When he’s older I’ll be sure to tell him to ask someone help him locate the emergency exits when he goes to a new place for the first time.  I spoke with his Doctor, and as long as he’s not concussed a head bump is just a head bump.  I still have no clue about the root of his sleeping issues, but I’m pretty sure I’m just going to start drugging him. As for the Google car, well there might be driverless hover cars when he is old enought to drive or maybe in the post Zombie apocalypse we’ll all be riding donkeys.

When I’ve obsessed enough about ridiculous things and muddled through some real stuff I put my worries back into the basket, rewrap it and stick it back in the deep freeze.  I don’t ever bring them out when Gabriel is around me because they are my worries, mine alone.  If I start carrying them around with me they will weigh me down or worse, spill out onto him.

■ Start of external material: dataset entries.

Lemma perform_wellFormed numberToString env a year s :
  wellFormed year s -> wellFormed year (perform numberToString env a s).
Proof.
  intros (Hlen & Hsel & Hyear & Hmonths).
  destruct (perform_cases numberToString env a s)
    as [-> | [(m & m' & Hm & Hon & ->) | (cf & cur & next & -> & Hlt & Hcur & Hnext & ->)]].
  - repeat split; auto; apply (Hmonths i m); assumption.
  - unfold wellFormed. simpl. rewrite length_imap.
    split; [exact Hlen |]. split; [exact Hsel |]. split; [exact Hyear |].
    intros i x Hx. rewrite list_lookup_imap in Hx.
    destruct (BudgetYear.months (yearData s) !! i) as [x0|] eqn:Hi; [| discriminate].
    simpl in Hx. destruct (i =? selectedMonthIndex s)%nat eqn:E.
    + apply Nat.eqb_eq in E. subst i. injection Hx as <-.
      destruct (onMonth_keeps _ _ _ _ _ Hon) as (Hidx & Hy & _).
      rewrite Hidx, Hy. apply Hmonths. congruence.
    + injection Hx as <-. now apply Hmonths.
  - unfold wellFormed. simpl. rewrite length_insert.
    split; [exact Hlen |]. split; [lia |]. split; [exact Hyear |].
    intros i x Hx.
    destruct (decide (i = S (selectedMonthIndex s))) as [-> | Hne].
    + rewrite list_lookup_insert_eq in Hx by (eapply lookup_lt_Some, Hnext).
      injection Hx as <-. simpl. now apply Hmonths.
    + rewrite list_lookup_insert_ne in Hx by auto. now apply Hmonths.
Qed.

Lemma defaultYearData_wellFormed year sel :
  (sel <= 11)%nat -> wellFormed year (mkState (defaultYearData year) sel).
Proof.
  intros Hsel. repeat split; auto; simpl in *;
    do 12 (destruct i as [| i]; [injection H as <-; reflexivity |]); discriminate.
Qed.

Lemma run_wellFormed numberToString acts year s :
  wellFormed year s -> wellFormed year (run numberToString acts s).
Proof.
  unfold run. revert s. induction acts as [| [env a] acts IH]; intros s Hs; simpl.
  - exact Hs.
  - apply IH. now apply perform_wellFormed.
Qed.

(** X12: however many handlers have run on the default year of
    [loadLocalYearData], the year has its twelve months, each at its place
    with its index and year, a month of the year is selected, and copy-plan
    finds the months it reads: it never ends on an undefined month. *)
Theorem default_year_stays_well_formed numberToString acts year sel env confirmed :
  (sel <= 11)%nat ->
  let s := run numberToString acts (mkState (defaultYearData year) sel) in
  wellFormed year s /\
  is_Some (monthAt (selectedMonthIndex s) s) /\
  handleCopyPlan env confirmed (yearData s) (selectedMonthIndex s) <> Thrown.
Proof.
  intros Hsel s.
  assert (Hwf : wellFormed year s)
    by now apply run_wellFormed, defaultYearData_wellFormed.
  split; [exact Hwf |]. destruct Hwf as (Hlen & Hs & _ & _).
  assert (Hcur : is_Some (BudgetYear.months (yearData s) !! selectedMonthIndex s)).
  { apply lookup_lt_is_Some. lia. }
  split; [exact Hcur |].
  unfold handleCopyPlan. rewrite Nat.add_1_r.
  destruct (Nat.ltb_spec 11 (S (selectedMonthIndex s))); [discriminate |].
  destruct (lookup_lt_is_Some_2 (BudgetYear.months (yearData s))
              (S (selectedMonthIndex s))) as [next ->]; [lia |].
  destruct (_ && _); [discriminate |].
  destruct Hcur as [cur ->]. discriminate.
Qed.

Lemma default_year_stays_well_formed_witness :
  let s := run plainToString scenarioActions (mkState (defaultYearData 2026) 0) in
  wellFormed 2026 s /\
  handleCopyPlan sampleEnv false (yearData s) (selectedMonthIndex s) <> Thrown.
Proof.
  destruct (default_year_stays_well_formed plainToString scenarioActions 2026 0
              sampleEnv false) as (Hwf & _ & Hcopy); [lia |].
  split; assumption.
Defined.

Lemma perform_started numberToString env a s i m :
  monthAt i s = Some m -> MonthBudget.status m <> NOT_STARTED ->
  exists m', monthAt i (perform numberToString env a s) = Some m' /\
             MonthBudget.status m' <> NOT_STARTED.
Proof.
  unfold monthAt. intros Hm Hst.
  destruct (perform_cases numberToString env a s)
    as [-> | [(m0 & m' & Hm0 & Hon & ->) | (cf & cur & next & -> & Hlt & Hcur & Hnext & ->)]].
  - eauto.
  - simpl. rewrite list_lookup_imap, Hm. simpl.
    destruct (i =? selectedMonthIndex s)%nat eqn:E; [| eauto].
    apply Nat.eqb_eq in E. subst i. exists m'. split; [reflexivity |].
    apply (onMonth_keeps _ _ _ _ _ Hon). congruence.
  - simpl. destruct (decide (i = S (selectedMonthIndex s))) as [-> | Hne].
    + rewrite list_lookup_insert_eq by (eapply lookup_lt_Some, Hnext).
      eexists. split; [reflexivity |]. discriminate.
    + rewrite list_lookup_insert_ne by auto. eauto.
Qed.

(** X13: no handler, and no sequence of handlers, takes a month back to
    NOT_STARTED: a month that was set up is ACTIVE or COMPLETED ever
    after. *)
Theorem started_months_stay_started numberToString acts s i m :
  monthAt i s = Some m ->
  MonthBudget.status m <> NOT_STARTED ->
  exists m', monthAt i (run numberToString acts s) = Some m' /\
             MonthBudget.status m' <> NOT_STARTED.
Proof.
  unfold run. revert s m. induction acts as [| [env a] acts IH]; intros s m Hm Hst.
  - simpl. eauto.
  - simpl. destruct (perform_started numberToString env a s i m Hm Hst)
      as (m1 & Hm1 & Hst1).
    exact (IH _ m1 Hm1 Hst1).
Qed.

Lemma started_months_stay_started_witness :
  exists m', monthAt 0 (run plainToString
                          [(sampleEnv, ToggleStatus); (sampleEnv, ToggleStatus);
                           (sampleEnv, FinalizeSetup setupWithUnnamed "")]
                          sampleState) = Some m' /\
             MonthBudget.status m' <> NOT_STARTED.
Proof.
  apply (started_months_stay_started plainToString _ sampleState 0 january);
    [reflexivity | discriminate].
Defined.

(** ** Finalize and unlock *)

(** X14: the Finalize / Unlock button always goes through and touches the
    status only; the month is COMPLETED after it unless it was COMPLETED,
    in which case it is ACTIVE; pressed twice on a month that was started
    it gives back the month, and on a month that was not it leaves the
    month ACTIVE. *)
Theorem toggleStatus_twice m :
  exists m1 m2,
    toggleStatus m = Some m1 /\ toggleStatus m1 = Some m2 /\
    m1 = withStatus m (MonthBudget.status m1) /\
    (MonthBudget.status m = COMPLETED -> MonthBudget.status m1 = ACTIVE) /\
    (MonthBudget.status m <> COMPLETED -> MonthBudget.status m1 = COMPLETED) /\
    (MonthBudget.status m <> NOT_STARTED -> m2 = m) /\
    (MonthBudget.status m = NOT_STARTED -> MonthBudget.status m2 = ACTIVE).
Proof.
  destruct m as [idx y st total note cats].
  eexists _, _. split; [reflexivity |]. split; [reflexivity |].
  destruct st; simpl; repeat split; congruence.
Qed.

Lemma toggleStatus_twice_witness :
  exists m1 m2,
    toggleStatus january = Some m1 /\ toggleStatus m1 = Some m2 /\
    MonthBudget.status m1 = COMPLETED /\ m2 = january.
Proof.
  destruct (toggleStatus_twice january)
    as (m1 & m2 & H1 & H2 & _ & _ & Hc & Hback & _).
  exists m1, m2. split; [exact H1 |]. split; [exact H2 |].
  split; [apply Hc | apply Hback]; discriminate.
Defined.

(** ** What copy-plan leaves in the next month *)

Lemma totalAllocated_copied (g : nat -> string) cats acc :
  fold_left (fun a c => nadd a (Category.allocatedAmount c))
    (imap (fun i c => Category.mk (g i) (Category.name c) (Category.icon c)
                        (Category.allocatedAmount c) []) cats) acc
  = fold_left (fun a c => nadd a (Category.allocatedAmount c)) cats acc.
Proof.
  revert g acc. induction cats as [| c cats IH]; intros g acc; simpl.
  - reflexivity.
  - apply (IH (g ∘ S)).
Qed.

Lemma nothing_spent cats :
  Forall (fun c => Category.transactions c = []) cats ->
  fold_left (fun a c => nadd a (getCategorySpent c)) cats zero = zero.
Proof.
  induction 1 as [| c cats Hc _ IH]; [reflexivity |].
  cbn [fold_left]. unfold getCategorySpent at 2. rewrite Hc. simpl fold_left at 2.
  now rewrite nadd_zero_r.
Qed.

Lemma nothing_recorded cats :
  Forall (fun c => Category.transactions c = []) cats ->
  transactionCount cats = 0%nat.
Proof.
  induction 1 as [| c l Hc _ IH]; [reflexivity |].
  rewrite transactionCount_cons, Hc, IH. reflexivity.
Qed.

(** X15: when copy-plan goes through, the month it leaves at the next place has
    nothing recorded and nothing spent, its allocations sum to those of the
    source month, so that it is balanced when the source month is, and the
    source month is as it was. When the next month was started and the
    overwrite is not confirmed, the state is left as it is. *)
Theorem copied_month_is_fresh numberToString env confirmed s :
  (forall updated n,
     handleCopyPlan env confirmed (yearData s) (selectedMonthIndex s)
       = Copied updated n ->
     exists cur new,
       n = S (selectedMonthIndex s) /\
       BudgetYear.months (yearData s) !! selectedMonthIndex s = Some cur /\
       BudgetYear.months updated !! selectedMonthIndex s = Some cur /\
       BudgetYear.months updated !! n = Some new /\
       transactionCount (MonthBudget.categories new) = 0%nat /\
       getTotalSpent new = zero /\
       totalAllocated (MonthBudget.categories new)
         = totalAllocated (MonthBudget.categories cur) /\
       (balanced cur -> balanced new)) /\
  (forall next,
     (selectedMonthIndex s < 11)%nat ->
     BudgetYear.months (yearData s) !! S (selectedMonthIndex s) = Some next ->
     MonthBudget.status next <> NOT_STARTED ->
     confirmed = false ->
     perform numberToString env (CopyPlan confirmed) s = s).
Proof.
  split.
  - intros updated n Hrun.
    destruct (handleCopyPlan_cases env confirmed (yearData s) (selectedMonthIndex s))
      as (cur & next & Hlt & Hcur & Hnext & Hrun'); [eauto |].
    rewrite Hrun' in Hrun. injection Hrun as <- <-.
    assert (Halloc : totalAllocated (imap (copyCategory env) (MonthBudget.categories cur))
                     = totalAllocated (MonthBudget.categories cur))
      by apply (totalAllocated_copied (randomId env)).
    assert (Hempty : Forall (fun c => Category.transactions c = [])
                       (imap (copyCategory env) (MonthBudget.categories cur))).
    { apply Forall_lookup. intros k c Hk. rewrite list_lookup_imap in Hk.
      destruct (MonthBudget.categories cur !! k); [| discriminate].
      now injection Hk as <-. }
    eexists cur, _. split; [reflexivity |]. split; [exact Hcur |]. simpl.
    split; [rewrite list_lookup_insert_ne by lia; exact Hcur |].
    split; [apply list_lookup_insert_eq; eapply lookup_lt_Some, Hnext |].
    simpl. split; [| split; [| split]].
    + now apply nothing_recorded.
    + unfold getTotalSpent. simpl. now apply nothing_spent.
    + exact Halloc.
    + unfold balanced. simpl. now rewrite Halloc.
  - intros next Hlt Hnext Hst ->. unfold perform, handleCopyPlan.
    rewrite Nat.add_1_r.
    destruct (Nat.ltb_spec 11 (S (selectedMonthIndex s))); [lia |].
    rewrite Hnext. destruct (MonthBudget.status next); simpl; congruence.
Qed.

He has his own worries in his little basket….how can he weasel out of doing his reading homework and play video games, mostly.

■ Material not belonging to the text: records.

(** GET /api/logs/:fileName, lines 211-230. *)
Definition get_log `{Platform} (fileName : string) (s : server)
  : completion response :=
  let sanitizedFileName := sanitize fileName in
  let filePath := path_join [logDir; (sanitizedFileName ++ ".json")%string] in
  if negb (startsWith filePath logDir) then
    Normal (reply 403 (failure "Access denied"))
  else if negb (existsSync (disk s) filePath) then
    Normal (reply 404 (failure "Log file not found"))
  else
    fileContent <- readFileSync (disk s) filePath ;;
    Normal {| status := 200; payload := fileContent |}.

(** [dataToSave], lines 254-261. *)
Definition data_to_save `{Platform} (logData : json) : json :=
  match logData with
  | JStr text =>
      match JSON_parse text with
      | Normal v => v
      | Throw _ => JObj [("raw", JStr text)]
      end
  | _ => logData
  end.

(** POST /api/logs/save, lines 236-287.  The state a throw leaves behind is
    the state reached when it happens. *)
Definition save_log `{Platform} (now : Z) (text : string) (s : server)
  : server * completion response :=
  match (b <- parseBody text ;;
         logData <- get b "logData" ;;
         fileName <- get b "fileName" ;;
         Normal (logData, fileName)) with
  | Throw e => (s, Throw e)
  | Normal (logData, fileName) =>
      match logData, ToBoolean logData with
      | Some logData, true =>
          match fileName, ToBoolean fileName with
          | Some (JStr fileName), true =>
              let sanitizedFileName := sanitize fileName in
              let filePath :=
                path_join [logDir; (sanitizedFileName ++ ".json")%string] in
              let dataToSave := data_to_save logData in
              match writeFileSync (disk s) filePath
                      (JSON_stringify dataToSave 2) with
              | Throw e => (s, Throw e)
              | Normal disk' =>
                  let pushed := allLogs s ++ as_array dataToSave in
                  match Array_sort newest_first_or_epoch pushed with
                  | Throw e =>
                      ({| disk := disk'; allLogs := pushed;
                          console := console s |}, Throw e)
                  | Normal sorted =>
                      let swept := cleanupOldLogs now disk' in
                      ({| disk := cl_disk swept; allLogs := sorted;
                          console := console s ++ cl_console swept |},
                       Normal (reply 200
                         (JObj [("success", JBool true);
                                ("message", JStr "Log saved successfully");
                                ("filePath", JStr filePath);
                                ("fileName",
                                 JStr (sanitizedFileName ++ ".json"))])))
                  end
              end
          | Some _, true =>
              (* fileName.replace is not a function *)
              (s, Throw TypeError)
          | _, _ => (s, Normal (reply 400 (failure "fileName is required")))
          end
      | _, _ => (s, Normal (reply 400 (failure "logData is required")))
      end
  end.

Little Dude was assessed a few weeks ago for his ability to socialize.  Socialization can be a struggle for blind kids. In some cases they can feel isolated, lack compassion and be generally antisocial.  Not mine.  He's already a little party animal.  The conclusion is that he is very well adjusted for any child, but especially for a blind one.  This confirms something that I’ve long suspected:   My struggle to keep my worries in check has allowed him to grow into a little boy who happens to be blind instead of a blind kid  Treating him like he's perfectly normal has given him both the confidence and the spirit to be well...pretty much normal, despite his abnormal eyes.




* Many of the blind children out there are blinded as a secondary complication to other seriously debilitating health problems.  The parents of these kids don’t have the luxury of make-believing that nothing is wrong.  There’s a chance that they can’t even crack jokes for it because the rigorous schedule of taking care of a multiply disabled child does not allow for a lot of joke cracking time.  They are too busy fighting with the insurance company, or having the wheelchair ramp in the van fixed.  Their child’s health problems are of the ‘in your face’ variety and they can never escape them.

^ Non24 is a sleep disorder that affects blind people because seeing the sunlight plays a role in helping to the body’s ability to regulate it’s Circadian Rhythms.